Gianni Rodari
Un día el pequeño Claudio jugaba en el zaguán, y por
la calle pasó un hermoso anciano con lentes de oro, que caminaba encorvado, apoyándose
en un bastón, y precisamente delante del portón se le cayó el bastón.
Claudio fue presuroso a recogérselo
y se lo dio al viejo, que le sonrió y dijo:
–Gracias, pero no me sirve. Puedo
caminar muy bien sin él. Si te gusta, tenlo –y sin esperar respuesta se alejó, y
parecía menos encorvado que antes.
Claudio permaneció allí con el
bastón entre las manos y no sabía qué hacer. Era un bastón común de madera, con
el mango curvo y la punta de hierro, y no se notaba nada más especial. Claudio golpeó
dos o tres veces la punta en el suelo, después, casi sin pensarlo, montó a horcajadas
el bastón y he aquí que no era más un bastón, sino un caballo, un maravilloso potro
negro con una estrella blanca en la frente, que se lanzó al galope alrededor del
patio, relinchando y haciendo salir centellas de los guijarros.
Cuando Claudio, un poco maravillado
y un poco asustado, logró poner el pie en el suelo, el bastón era nuevamente un
bastón, y no tenía cascos sino una sencilla punta oxidada, ni crines de caballo,
sino el mismo mango encorvado.
–Quiero probar de nuevo –dijo Claudio,
cuando logró recobrar el aliento.
Montó de nuevo el bastón, y esta
vez no fue un caballo, sino un solemne camello con dos jorobas, y el patio era un
inmenso desierto para atravesar, pero Claudio no tenía miedo y observaba desde lejos,
para ver aparecer el oasis.
“Ciertamente es un bastón encantado”,
se dijo Claudio, montándolo por tercera vez.

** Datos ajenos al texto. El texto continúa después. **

(** ** Further properties of the resolution and of the run *)

Section resolution.
Context `{lib : Apimachinery} (env : Env).

(** How the loop ends: after the lines of the first [k] pods, either with
    every pod requested, or with the error of pod [k], requested last. *)
Lemma evictPods_outcome (c : Client) (ctx : Context) (opts : metav1.DeleteOptions)
    (verb : string) :
  forall (pods : list Pod) (st : State),
    exists k,
      k <= length pods /\
      o (evictPods env c ctx opts verb pods st).2 =
        written (linesOf verb (take k pods)) (o st) /\
      (((evictPods env c ctx opts verb pods st).1 = Ok tt /\
        k = length pods /\
        log (evictPods env c ctx opts verb pods st).2 =
          log st ++ (evictRequest c <$> pods)) \/
       (exists e pod,
          pods !! k = Some pod /\
          (evictPods env c ctx opts verb pods st).1 = Err e /\
          evictAnswer env (log st ++ (evictRequest c <$> take k pods)) c pod = Some e /\
          log (evictPods env c ctx opts verb pods st).2 =
            log st ++ (evictRequest c <$> take (S k) pods))).
Proof.
  induction pods as [|p pods IH]; intros st.
  - exists 0. cbn. rewrite written_nil, app_nil_r. split; [lia|]. split; [done|].
    by left.
  - rewrite evictPods_cons. destruct (evictAnswer env (log st) c p) as [e|] eqn:Hp.
    + exists 0. cbn. rewrite written_nil. split; [lia|]. split; [done|].
      right. exists e, p. by rewrite app_nil_r.
    + destruct (IH {| o := written [evictedLine p verb] (o st);
                      log := log st ++ [evictRequest c p] |})
        as (k & Hk & Ho & Hend).
      exists (S k). cbn [length take]. split; [lia|]. split.
      { rewrite Ho. cbn [o]. by rewrite written_written. }
      destruct Hend as [(Hr & -> & Hl)|(e & pod & Hpod & Hr & Ha & Hl)].
      * left. rewrite Hr, Hl. cbn [log]. by rewrite <- app_assoc.
      * right. exists e, pod. rewrite Hr, Hl. cbn [log] in *.
        rewrite <- app_assoc in Ha. by rewrite <- app_assoc.
Qed.
(** * Request signing and credential refresh of the NoSQL Go SDK (package iam)

    A shallow embedding of [nosqldb/auth/iam/http_signer.go] and of the
    URL-based certificate retriever exercised by
    [nosqldb/auth/iam/certificate_retriever_test.go].

    Go values are modelled as follows.
    - [string] is a Go string read as a sequence of 8-bit characters.
      [strings.ToLower] is modelled on ASCII strings, where it lower-cases
      the letters A to Z; a string with a byte above 127, which Go maps
      letter by letter through [unicode.ToLower], is outside the model, and
      the statements that depend on it are stated for ASCII methods and
      header names ([isASCII]).
    - [list byte] is a Go [[]byte].
    - [int64] values are integers in [Z]; the only one computed here is a
      slice length, which is within range.
    - an [http.Header] is a finite map from keys to lists of values.
    - a request body is a reader with an explicit pending content, so that
      consuming it is visible in the state.
    - a call that dereferences a nil interface ends in [Panicked]. *)

From Stdlib Require Import ZArith String Ascii List DecimalString Lia.
From Stdlib.Strings Require Import Byte.
From stdpp Require Import base option list strings gmap.

Local Open Scope Z_scope.

(** ** Bytes and strings *)

Definition byte_of_Z (x : Z) : byte :=
  match Byte.of_N (Z.to_N (x mod 256)) with
  | Some b => b
  | None => x00
  end.

Definition Z_of_byte (b : byte) : Z := Z.of_N (Byte.to_N b).

Definition Z_of_ascii (c : ascii) : Z := Z.of_N (N_of_ascii c).

Definition ascii_of_Z (x : Z) : ascii := ascii_of_N (Z.to_N x).

(** The double quote, built from its code. *)
Definition dquote : string := String (ascii_of_Z 34) "".

(** [unicode.ToLower] and [unicode.ToUpper] on one ASCII character. *)
Definition lower_ascii (c : ascii) : ascii :=
  let n := Z_of_ascii c in
  if (65 <=? n) && (n <=? 90) then ascii_of_Z (n + 32) else c.

Definition upper_ascii (c : ascii) : ascii :=
  let n := Z_of_ascii c in
  if (97 <=? n) && (n <=? 122) then ascii_of_Z (n - 32) else c.

(** The test of [strings.ToLower] for its ASCII path: no byte above 127. *)
Fixpoint isASCII (s : string) : bool :=
  match s with
  | EmptyString => true
  | String c rest => (Z_of_ascii c <? 128) && isASCII rest
  end.

(** [strings.ToLower] on an ASCII string ([isASCII]): the letters A to Z are
    lower-cased and every other byte is kept. On a string that is not ASCII
    Go lower-cases every Unicode letter; such strings are outside the model
    (this function leaves their bytes above 127 as they are). *)
Fixpoint strings_ToLower (s : string) : string :=
  match s with
  | EmptyString => EmptyString
  | String c rest => String (lower_ascii c) (strings_ToLower rest)
  end.

(** [strings.Join]: the empty slice gives the empty string, a single element
    is returned as it is, and otherwise the separator is written between
    consecutive elements. *)
Fixpoint strings_Join_rest (elems : list string) (sep : string) : string :=
  match elems with
  | [] => ""
  | e :: rest => sep +:+ e +:+ strings_Join_rest rest sep
  end.

Definition strings_Join (elems : list string) (sep : string) : string :=
  match elems with
  | [] => ""
  | [e] => e
  | e :: rest => e +:+ strings_Join_rest rest sep
  end.

(** [strings.HasPrefix]. *)
Definition strings_HasPrefix (s prefix : string) : bool := String.prefix prefix s.

(** [fmt.Sprintf("%v", n)] for an [int64]: the decimal numeral. *)
Definition fmt_int64 (n : Z) : string := NilZero.string_of_int (Z.to_int n).

(** The line feed used to join the lines of the signing string. *)
Definition newline : string := String (ascii_of_Z 10) "".

(** ** [encoding/base64]: [StdEncoding.EncodeToString] *)

Definition encodeStd : string :=
  "ABCDEFGHIJKLMNOPQRSTUVWXYZabcdefghijklmnopqrstuvwxyz0123456789+/".

Definition base64_digit (i : Z) : string :=
  match String.get (Z.to_nat (i mod 64)) encodeStd with
  | Some c => String c ""
  | None => ""
  end.

Fixpoint base64_EncodeToString (src : list byte) : string :=
  match src with
  | [] => ""
  | [a] =>
      let v := Z.shiftl (Z_of_byte a) 16 in
      base64_digit (Z.shiftr v 18) +:+ base64_digit (Z.shiftr v 12) +:+ "=="
  | [a; b] =>
      let v := Z.lor (Z.shiftl (Z_of_byte a) 16) (Z.shiftl (Z_of_byte b) 8) in
      base64_digit (Z.shiftr v 18) +:+ base64_digit (Z.shiftr v 12)
        +:+ base64_digit (Z.shiftr v 6) +:+ "="
  | a :: b :: c :: rest =>
      let v := Z.lor (Z.lor (Z.shiftl (Z_of_byte a) 16) (Z.shiftl (Z_of_byte b) 8))
                     (Z_of_byte c) in
      base64_digit (Z.shiftr v 18) +:+ base64_digit (Z.shiftr v 12)
        +:+ base64_digit (Z.shiftr v 6) +:+ base64_digit v
        +:+ base64_EncodeToString rest
  end.

(** ** [crypto/sha256]: [Sum256] (FIPS 180-4), on 32-bit words kept in [Z] *)

Definition w32 (x : Z) : Z := x mod 2 ^ 32.

Definition add32 (x y : Z) : Z := w32 (x + y).

Definition rotr (n x : Z) : Z :=
  Z.lor (Z.shiftr x n) (w32 (Z.shiftl x (32 - n))).

Definition sha_Ch (x y z : Z) : Z := Z.lxor (Z.land x y) (Z.ldiff z x).

Definition sha_Maj (x y z : Z) : Z :=
  Z.lxor (Z.lxor (Z.land x y) (Z.land x z)) (Z.land y z).

Definition bigSigma0 (x : Z) : Z := Z.lxor (Z.lxor (rotr 2 x) (rotr 13 x)) (rotr 22 x).
Definition bigSigma1 (x : Z) : Z := Z.lxor (Z.lxor (rotr 6 x) (rotr 11 x)) (rotr 25 x).
Definition smallSigma0 (x : Z) : Z := Z.lxor (Z.lxor (rotr 7 x) (rotr 18 x)) (Z.shiftr x 3).
Definition smallSigma1 (x : Z) : Z := Z.lxor (Z.lxor (rotr 17 x) (rotr 19 x)) (Z.shiftr x 10).

(** Round constants: the first 32 bits of the fractional parts of the cube
    roots of the first 64 primes. *)
Definition sha_K : list Z :=
  [ 1116352408; 1899447441; 3049323471; 3921009573; 961987163; 1508970993;
    2453635748; 2870763221; 3624381080; 310598401; 607225278; 1426881987;
    1925078388; 2162078206; 2614888103; 3248222580; 3835390401; 4022224774;
    264347078; 604807628; 770255983; 1249150122; 1555081692; 1996064986;
    2554220882; 2821834349; 2952996808; 3210313671; 3336571891; 3584528711;
    113926993; 338241895; 666307205; 773529912; 1294757372; 1396182291;
    1695183700; 1986661051; 2177026350; 2456956037; 2730485921; 2820302411;
    3259730800; 3345764771; 3516065817; 3600352804; 4094571909; 275423344;
    430227734; 506948616; 659060556; 883997877; 958139571; 1322822218;
    1537002063; 1747873779; 1955562222; 2024104815; 2227730452; 2361852424;
    2428436474; 2756734187; 3204031479; 3329325298 ].

Record sha_state := ShaState {
  sa : Z; sb : Z; sc : Z; sd : Z; se : Z; sf : Z; sg : Z; sh : Z }.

Ahora era un automóvil de carreras,
todo rojo con el número escrito en blanco sobre el capó, y el patio una pista ruidosa,
y Claudio llegaba siempre el primero a la meta. Después, el bastón fue una motonave
y el patio un lago con aguas tranquilas y verdes, y después una nave espacial que
surcaba los espacios, dejando tras de sí una estela de estrellas.
Cada vez que Claudio ponía el pie
en tierra el bastón tomaba su aspecto pacífico. La tarde pasó rápida entre aquellos
juegos. Hacia la noche Claudio se asomó a la carretera, y he aquí que ve al viejo
con lentes de oro. Claudio lo observó con curiosidad, pero no pudo ver en él nada
especial: era un viejo señor cualquiera, un poco cansado por el paseo.
–¿Te gusta el bastón? –preguntó
sonriendo a Claudio.
Claudio creyó que se lo pedía,
y se lo alargó, enrojecido. Pero el viejo hizo señal de que no.
–Tenlo, tenlo –dijo–. ¿Qué hago
yo con un bastón? Tú puedes volar, yo solo podré apoyarme. Me apoyaré en el muro
y será lo mismo.
Y se fue sonriendo, porque no hay
persona más feliz que el viejo que puede regalar alguna cosa a un niño.